Tensions in the Western Hemisphere
A year ago tomorrow, George Bush addressed the U.S. Hispanic Chamber of Commerce to lay out his administration’s vision for hemispheric policy. The Americas, Bush suggested, were “becoming a community linked by common values and shared interests in the close bonds of family and friendship.” The rising tensions in South America this week seem to reveal the kind of family feud that some of us are more accustomed to. Floundering attempts by both Venezuela and the U.S. to advance regional integration under their own leadership have led instead to the hardening of lines of demarcation. Contrary to earlier rhetoric of hemispheric unity, mounting hostilities are hardly surprising as both camps seek unity through positing the threat of the other.
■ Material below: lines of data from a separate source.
Lemma restrict_run v now key p id (s s' : PinProtocolState * T) : exactly v (fresh_token now key) (fst s) →
  restrict v p id s = Some (Ok tt, s') → ∃ r, rp_name <$> r = id ∧ exactly v (granted now key p r) (fst s').
Proof.
  intros Hs E. apply bind_Ok in E as ([] & s1 & E1 & E). destruct (with_token_run _ _ _ _ _ Hs E1) as (t1 & [= <-] & Hs1).
  apply bind_Ok in E as (r & s2 & Er & E). assert (fst s2 = fst s1 ∧ rp_name <$> r = id) as [Es Hr].
  { destruct id as [id|]; [|by injection Er as <- <-]. apply bind_Ok in Er as (x & s3 & Ex & [= <- <-]).
    apply zoom_run in Ex as (t & Ex & ->). split; [done|]. apply bind_Ok in Ex as ([] & ? & _ & Ex).
    apply bind_Ok in Ex as (h & ? & _ & Ex). apply bind_Ok in Ex as ([] & ? & _ & [= <- _]). done. }
  rewrite <- Es in Hs1. destruct (with_token_run _ _ _ _ _ Hs1 E) as (t2 & [= <-] & Hs2). by exists r.
Qed.

Hint Resolve client_ages field_ages on_trussed_aged on_pin_aged : preserves.
Lemma encrypt_token_ages v secret : preserves (S := PinProtocolState * T) aged_first (encrypt_token v secret).
Proof. unfold encrypt_token. preserve. Qed.

(** A grant holds one token, of the protocol asked for, with the permissions and relying
    party asked for, issued when the clock showed it. *)
Lemma grant_run v secret p id a res a' : grant_token v secret p id a = Some (Ok res, a') →
  ∃ t1 now t2 key r a1, tc_call Uptime t1 = (Some now, t2) ∧ rp_name <$> r = id ∧
    holds v (granted now key p r) a1 ∧ ages_to a1 a'.
Proof.
  intros E. apply bind_Ok in E as ([] & a1 & _ & E). apply bind_Ok in E as ([] & a2 & Eb & E).
  apply on_pin_run in Eb as (s & t & s2 & _ & Eb & E2). apply begin_run in Eb as (t1 & now & t2 & key & Hup & Hs2).
  apply bind_Ok in E as (id' & a3 & Eid & E). assert (a3 = a2 ∧ id' = id) as [-> ->].
  { destruct id as [id|]; [|by injection Eid as <- <-]. apply bind_Ok in Eid as (i & a4 & Ei & [= <- <-]).
    unfold String256_try_from in Ei. destruct (_ <=? _)%nat; [by injection Ei as <- <-|done]. }
  apply bind_Ok in E as ([] & a4 & Er & E). apply on_pin_run in Er as (s3 & t3 & s4 & Hs3 & Er & E4).
  assert (s3 = fst s2) as -> by (destruct Hs3 as [Hs3|[Hs3 _]]; congruence).
  destruct (restrict_run v now key p id (fst s2, t3) _ Hs2 Er) as (r & Hr & Hs4).
  exists t1, now, t2, key, r, a4. split_and!; [done|done|by exists (fst s4)|].
  assert (preserves ages_to (token ← on_pin (encrypt_token v secret); on_trussed (delete_secret secret);;
    mret (mkPinResponse None None (Some token)) : a_step _)) as Htail by (pose proof encrypt_token_ages; preserve).
  by eapply Htail.
Qed.

(** ** What a request asks to be granted *)

Definition requested (r : PinRequest) : Z :=
  match sub_command r with
  | GetPinToken => Z.lor MAKE_CREDENTIAL GET_ASSERTION
  | _ => from_bits_truncate (default 0 (pr_permissions r))
  end.

Definition grant_of (r : PinRequest) a' : Prop :=
  ∃ n v t1 now t2 key rp a1, pr_protocol r = Some n ∧ parse_pin_protocol n = Some v ∧
    tc_call Uptime t1 = (Some now, t2) ∧ rp_name <$> rp = pr_rp_id r ∧
    holds v (granted now key (requested r) rp) a1 ∧ ages_to a1 a'.

Lemma ok_or_Ok {S E A} (o : option A) (e : E) (s : S) x s' : ok_or o e s = Some (Ok x, s') → o = Some x ∧ s' = s.
Proof. unfold ok_or, mret, step_ret, throw. destruct o; intros; by simplify_eq. Qed.
Lemma return_if_Ok {S E} (c : bool) (e : E) (s : S) x s' : return_if c e s = Some (Ok x, s') → c = false ∧ s' = s.
Proof. unfold return_if, mret, step_ret, throw. destruct c; intros; by simplify_eq. Qed.

Lemma selected_Ok n a v a' : selected_protocol n a = Some (Ok v, a') → ∃ m, n = Some m ∧ parse_pin_protocol m = Some v.
Proof. intros (m & a1 & [? ->]%ok_or_Ok & [? ->]%ok_or_Ok)%bind_Ok. by exists m. Qed.

Lemma token_request_run r a v s e a' : get_pin_token_request r a = Some (Ok (v, s, e), a') →
  ∃ n, pr_protocol r = Some n ∧ parse_pin_protocol n = Some v ∧ pr_rp_id r = None.
Proof.
  intros E. apply bind_Ok in E as (? & a1 & _ & E). apply bind_Ok in E as (? & a2 & _ & E).
  apply bind_Ok in E as (v' & a3 & (n & Hn & Hv)%selected_Ok & E). apply bind_Ok in E as (? & a4 & [Eg _]%return_if_Ok & E).
  apply bind_Ok in E as (? & a5 & _ & E). apply bind_Ok in E as (? & a6 & _ & [= <- _ _ _]). exists n. split_and!; [done..|].
  apply orb_false_iff in Eg as [_ Eg%bool_decide_eq_false]. by apply eq_None_not_Some.
Qed.

Lemma uv_request_run r a v s e p a' : get_pin_uv_auth_token_request config r a = Some (Ok (v, s, e, p), a') →
  ∃ n, pr_protocol r = Some n ∧ parse_pin_protocol n = Some v ∧ p = from_bits_truncate (default 0 (pr_permissions r)).
Proof.
  intros E. apply bind_Ok in E as (? & a1 & _ & E). apply bind_Ok in E as (? & a2 & _ & E).
  apply bind_Ok in E as (p' & a3 & [Hp _]%ok_or_Ok & E). apply bind_Ok in E as (? & a4 & _ & E).
  apply bind_Ok in E as (v' & a5 & (n & Hn & Hv)%selected_Ok & E). cbv zeta in E.
  do 4 (apply bind_Ok in E as (? & ? & _ & E)). apply bind_Ok in E as (? & ? & _ & [= <- _ _ <- _]).
  exists n. by rewrite Hp.
Qed.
After losing the constitutional referendum last December, Venezuelan President, Hugo Chávez has spent much of this year aiming verbal attacks at the U.S. At the 6th Summit of the Alternativa Bolivariana para las Américas (ALBA) Chávez proposed that the planned positive social and economic agenda be supported by a collective security agreement and integration of armed forces. The pretext was an ‘anti-imperialist’ alliance against their common enemy: “the empire of the United States.” The Chávez government has, of late, been even more vocal in his warnings about planned U.S. aggression. The Venezuelan Minister of Foreign Affairs, Nicolás Maduro, recently said that the Bush administration “has not given up nor will give up trying to destabilize our country and return us to the position of oil dependent colony.” For those doubting any direct action from “the U.S. empire”, Chávez argued that it “is creating the conditions to generate an armed conflict between Colombia and Venezuela.” Chávez has branded Colombia a ‘terrorist state’ and its President Álvaro Uribe a ‘criminal’, but there is no doubt in his mind that Colombia, as the ‘Israel of Latin America’, is clearly an American proxy. Whether from the U.S. or Colombia, he declared that the ‘anti-imperialist’ alliance would unite and resist any aggression.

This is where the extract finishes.